So heute das Symposium der Telemedizin in Mitteldeutschland genutzt und mir Gedanken gemacht, was ich noch hinzufügen könnte. Ich habe ich ein paar Fehler verbessert, ein Debug-Fenster hinzugefügt und mit "p" kann man das Spiel nun pausieren. Die KI darf nun auch Rechtecke, Kreise und Linien malen, wenn sie mag. Ein Replay wird intern nun auch schon gespeichert ... doch war ein erfolgreicher Tag  Mal schauen was ich am Wochenende dann noch schaffen kann, einige Ideen sind noch offen. =)


----------



## Apo (27. Jun 2010)

So nun gibt es ein einfaches Analysetool, damit man sich die Spiele nicht anschauen muss  und Replay speichern und laden fkt auch. =)
Außerdem ein wie immer tolles Feature  und zwar Speed einstellen (oder einfach "q" bzw. "e" drücken im Spiel). Das Spiel 5 mal langsamer, da erkennt man viele schöne Fehler.
Des Weiteren einige Fehler beseitigt, sodass bei einem restart nun wirklich das gleiche Ergebniss immer rauskommt. =)
Es wird sag ich mal =)


----------



## Quurks (28. Jun 2010)

Schönes Spiel.

Tile Map Path Finding with A Star (A*) | Coke And Code - Java Games and Games Development gerad "zufällig" gefunden, kannst du evtl gebrauchen


----------



## Apo (8. Jul 2010)

So mal wieder ein Zwischenstand von mir!

Ich habe mal das Optionsmenu verbessert und nun kann man seine Lieblingslevel immer wiederholen (indem ihr euch einfach nur die Breite, den Schwierigkeitsgrad und die Zufallszahl merkt und sie beim nächsten mal wieder einstellt). Ich hoffe es ist intuitiv genug.
Dann kann man noch Spiele simulieren und den Debugmodus einstellen. Im Spiel sieht man die Kollisionsboxen und in der JFrame-Version öffnet sich ein Analyseframe.
Die Spielgeschwindigkeit kann wie erwähnt mit den Pfeilbuttons während des Spiels verändert werden (oder halt mit q und e).
Außerdem kann die JFrame-Version auch schon class Datei laden (also externe KIs).
Auch die Punktevergabe und einige kleine optische Sachen wurden verändert bzw. verbessert.

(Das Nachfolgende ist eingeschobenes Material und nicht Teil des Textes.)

Lemma iter_shr_1_m (n : positive) :
  forall r, 0 <= shr_m r ->
  shr_m (SpecFloat.iter_pos shr_1 n r) = shr_m r / 2 ^ Zpos n.
Proof.
  assert (Hpos : forall k : positive, 0 < 2 ^ Zpos k)
    by (intros k; apply Z.pow_pos_nonneg; lia).
  induction n as [n IH|n IH|]; intros r Hr; simpl SpecFloat.iter_pos.
  - pose proof (Hpos n).
    assert (H1 : 0 <= shr_m (shr_1 r)).
    { rewrite shr_1_m by assumption. apply Z.div_pos; lia. }
    assert (H2 : 0 <= shr_m (SpecFloat.iter_pos shr_1 n (shr_1 r))).
    { rewrite IH by assumption. apply Z.div_pos; lia. }
    rewrite IH, IH, shr_1_m by assumption.
    rewrite !Z.div_div by lia. rewrite pow2_xI. reflexivity.
  - pose proof (Hpos n).
    assert (H2 : 0 <= shr_m (SpecFloat.iter_pos shr_1 n r)).
    { rewrite IH by assumption. apply Z.div_pos; lia. }
    rewrite IH, IH by assumption.
    rewrite !Z.div_div by lia. rewrite pow2_xO. reflexivity.
  - rewrite shr_1_m by assumption. reflexivity.
Qed.

(** A right shift by [n] digits, none for [n <= 0]. *)
Lemma shr_spec (r : shr_record) (e n : Z) :
  0 <= shr_m r ->
  shr_m (fst (shr r e n)) = shr_m r / 2 ^ Z.max n 0 /\
  snd (shr r e n) = e + Z.max n 0.
Proof.
  intros Hr. destruct n as [|p|p]; simpl.
  - rewrite Z.div_1_r. lia.
  - rewrite iter_shr_1_m by assumption. split; [reflexivity | lia].
  - rewrite Z.div_1_r. lia.
Qed.

Lemma shr_record_of_loc_m (m : Z) (l : location) :
  shr_m (shr_record_of_loc m l) = m.
Proof. destruct l as [|[]]; reflexivity. Qed.

Lemma shr_fexp_spec (m e : Z) (l : location) :
  0 <= m ->
  shr_m (fst (shr_fexp 53 1024 m e l)) = m / 2 ^ dropped m e /\
  snd (shr_fexp 53 1024 m e l) = e + dropped m e.
Proof.
  intros Hm. unfold shr_fexp, dropped.
  pose proof (shr_spec (shr_record_of_loc m l) e
                (fexp 53 1024 (Zdigits2 m + e) - e)) as Hs.
  rewrite shr_record_of_loc_m in Hs. apply Hs. exact Hm.
Qed.

Lemma dropped_range (m e : Z) :
  0 <= dropped m e /\
  e + dropped m e = Z.max e (Z.max (Zdigits2 m + e - 53) (-1074)).
Proof.
  unfold dropped, fexp, emin. lia.
Qed.

Lemma round_nearest_even_range (m : Z) (l : location) :
  m <= round_nearest_even m l <= m + 1.
Proof. destruct l as [|[]]; simpl; try destruct (Z.even m); lia. Qed.

Lemma shifted_positive (m n : Z) :
  0 < m -> 0 <= n <= Zdigits2 m - 1 -> 0 < m / 2 ^ n.
Proof.
  intros Hm Hn. pose proof (Zdigits2_le m Hm) as Hle.
  assert (2 ^ n <= 2 ^ (Zdigits2 m - 1)) by (apply Z.pow_le_mono_r; lia).
  assert (0 < 2 ^ n) by (apply Z.pow_pos_nonneg; lia).
  apply Z.div_str_pos. lia.
Qed.

Lemma shifted_digits (m n : Z) :
  0 <= m -> 0 <= n ->
  0 <= m / 2 ^ n /\ Zdigits2 (m / 2 ^ n) <= Z.max (Zdigits2 m - n) 0.
Proof.
  intros Hm Hn.
  assert (Hp : 0 < 2 ^ n) by (apply Z.pow_pos_nonneg; lia).
  assert (Hq : 0 <= m / 2 ^ n) by (apply Z.div_pos; lia).
  split; [exact Hq|].
  apply Zdigits2_bound; [exact Hq | lia |].
  apply Z.div_lt_upper_bound; [exact Hp|].
  rewrite <- Z.pow_add_r by lia.
  pose proof (Zdigits2_gt m Hm) as Hgt. pose proof (Zdigits2_nonneg m).
  assert (2 ^ Zdigits2 m <= 2 ^ (n + Z.max (Zdigits2 m - n) 0))
    by (apply Z.pow_le_mono_r; lia).
  lia.
Qed.

Lemma succ_digits (m m' : Z) :
  0 <= m -> m <= m' <= m + 1 -> Zdigits2 m' <= Zdigits2 m + 1.
Proof.
  intros Hm Hm'. pose proof (Zdigits2_nonneg m).
  apply Zdigits2_bound; [lia | lia |].
  pose proof (Zdigits2_gt m Hm).
  rewrite Z.pow_add_r, Z.pow_1_r by lia. lia.
Qed.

Des Weiteren geht die A*-KI gut voran, aber bevor ich die mit online stelle, muss erstmal die Kollisionserkennung komplettiert werden.
Das ist mein nächster geplanter Milestone. Das könnte ein großer werden, denn dann bleiben in der Theorie nur noch optische Verbesserungen und einarbeiten der Wünsche der User. Das Grundgerüst müsste dann fertig sein.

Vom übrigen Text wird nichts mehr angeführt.